1. Le dimanche 5 février 2006, 10:07 par ods

J'aimerais bien mettre la main sur ce dvd, j'ai quelques extraits de concert de tha blue herb, justement ces 'longues tirades' de Ill-Bosstino devant le public attentif. c'est vrai que ça use un peu à la longue.
Il y a quelques années, j'avais écouté ''stilling still dreaming'', et ça m'avait vraiment marqué, je crois que c'est le premier groupe qui m'a donné envie de m'intéresser à ce qui ce fait à la scène japonaise. Malgré le fait que mon japonais se limite à ''tu me passes le poivre là? merci fiston'', je prends vraiment plaisir à écouter leurs albums, ensuite ''Only for the mindstrong'' et ''Sell our soul'', Only for the mindstrong avec plus d'instrumentaux et plus concentré.
Et enfin la bande originale de leur film ''Heat'' que je trouve vraiment excellente, malheuresement pas vu le film, mais ça m'intéresse.
En tous cas, ça fait plaisir de voir le dvd de ce duo chroniqué, car les deux nippons méritent largement le détour. Et beaucoup d'autres artistes japonais Shuren the Fire, Scha Dara Parr, KK the Khaosist, Ecd...

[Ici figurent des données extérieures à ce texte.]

Lemma index_within_empty buf maxtype lo hi policy :
  0 ≤ maxtype → index_within buf maxtype lo hi policy (replicate (Z.to_nat (maxtype + 1)) None).
Proof.
  intros Hm. split; [rewrite length_replicate; lia|]. intros t q Hl.
  apply lookup_replicate in Hl as [[=] _].
Qed.

(** C31: The attribute parser is safe on any bytes.  For every stream of the declared length
    with five more readable bytes behind it, whatever it holds and whatever the
    policy, [libbpf_nla_parse] ends, with 0, or with -1 for an attribute that breaks the
    policy; it reads nothing out of bounds; and every pointer it stores is an
    attribute of that type, whose whole length lies in the stream and which
    passed the policy. *)
Theorem nla_parse_is_safe buf maxtype head len policy :
  octets_ok buf → policy_ok maxtype policy → 0 ≤ maxtype → 0 ≤ head → - 2 ^ 31 ≤ len < 2 ^ 31 →
  head + Z.max 0 len + 5 ≤ Z.of_nat (length buf) →
  ∃ ret tb, libbpf_nla_parse buf maxtype head len policy = Ok (ret, tb) ∧
    (ret = 0 ∨ (ret = -1 ∧ is_Some policy)) ∧ index_within buf maxtype head (head + len) policy tb.
Proof.
  intros Hb Hp Hm Hh Hl HL. unfold libbpf_nla_parse.
  apply nla_loop_safe; try done; try lia. by apply index_within_empty.
Qed.

(** A NUL-terminated message, and garbage behind it that claims to be longer. *)
Definition sample_stream : buffer :=
  encode_attr (Attr 1 [72; 105; 0]) ++ [200; 0; 2; 0; 1; 2; 3; 4; 5; 6; 7; 8].

Lemma nla_parse_is_safe_witness :
  libbpf_nla_parse sample_stream NLMSGERR_ATTR_MAX 0 15 (Some extack_policy) = Ok (0, [None; Some 0; None; None]) ∧
  ∃ ret tb, libbpf_nla_parse sample_stream NLMSGERR_ATTR_MAX 0 15 (Some extack_policy) = Ok (ret, tb) ∧
    (ret = 0 ∨ (ret = -1 ∧ is_Some (Some extack_policy))) ∧
    index_within sample_stream NLMSGERR_ATTR_MAX 0 15 (Some extack_policy) tb.
Proof.
  split; [vm_compute; reflexivity|].
  apply (nla_parse_is_safe sample_stream NLMSGERR_ATTR_MAX 0 15 (Some extack_policy)).
  - unfold octets_ok. vm_compute. repeat constructor; discriminate.
  - vm_compute. split; [done|]. repeat constructor; discriminate.
  - done.
  - done.
  - done.
  - vm_compute. discriminate.
Defined.

(** The bytes behind the stream are needed: [nla_ok] compares a negative rest as
    unsigned, so behind an attribute without padding it reads one more length. *)
Example unpadded_end_is_overrun :
  libbpf_nla_parse (le16 5 ++ le16 1 ++ [7]) 3 0 5 None = Err OutOfBounds.
Proof. vm_compute. reflexivity. Qed.

(** The stream the extended error message is looked for in ends 16 bytes behind
    the message: [alen] forgets the header.  Here the attribute found is not of
    the message. *)
Definition ack_without_text : buffer :=
  le32 40 ++ le16 2 ++ le16 NLM_F_ACK_TLVS ++ le32 1 ++ le32 7        (* header *)
  ++ le32 (-22) ++ le32 16 ++ replicate 12 0                           (* error and the request's header *)
  ++ le16 4 ++ le16 3.                                                 (* a cookie without data *)
Example errormsg_overruns_the_message :
  libbpf_nla_dump_errormsg (ack_without_text ++ encode_attr (Attr 1 [88; 0]) ++ replicate 16 0) 0 = Ok (Some (Some 44)).
Proof. vm_compute. reflexivity. Qed.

ps: c'est d'ailleurs toi qui les avais interviewés en mars 2004 ?

2. Le dimanche 5 février 2006, 10:22 par Fake For Real

La bande originale de "Heat" est vraiment très très bien en effet. Elle devrait être chroniquée très prochainement ici.

Pour l'interview, oui c'est moi qui l'avais faite, mais pas dans des conditions optimales : 1 - c'était par email. 2 - comme Boss ne maîtrise pas très bien l'anglais, il y avait quelqu'un qui faisait la traduction intermédiaire en japonais. D'où le fait que l'interview paraisse très désincarnée.

Pour les paroles en japonais, ce n'est pas un très gros problème vu que la traduction anglaise accompagne systématiquement tous leurs disques.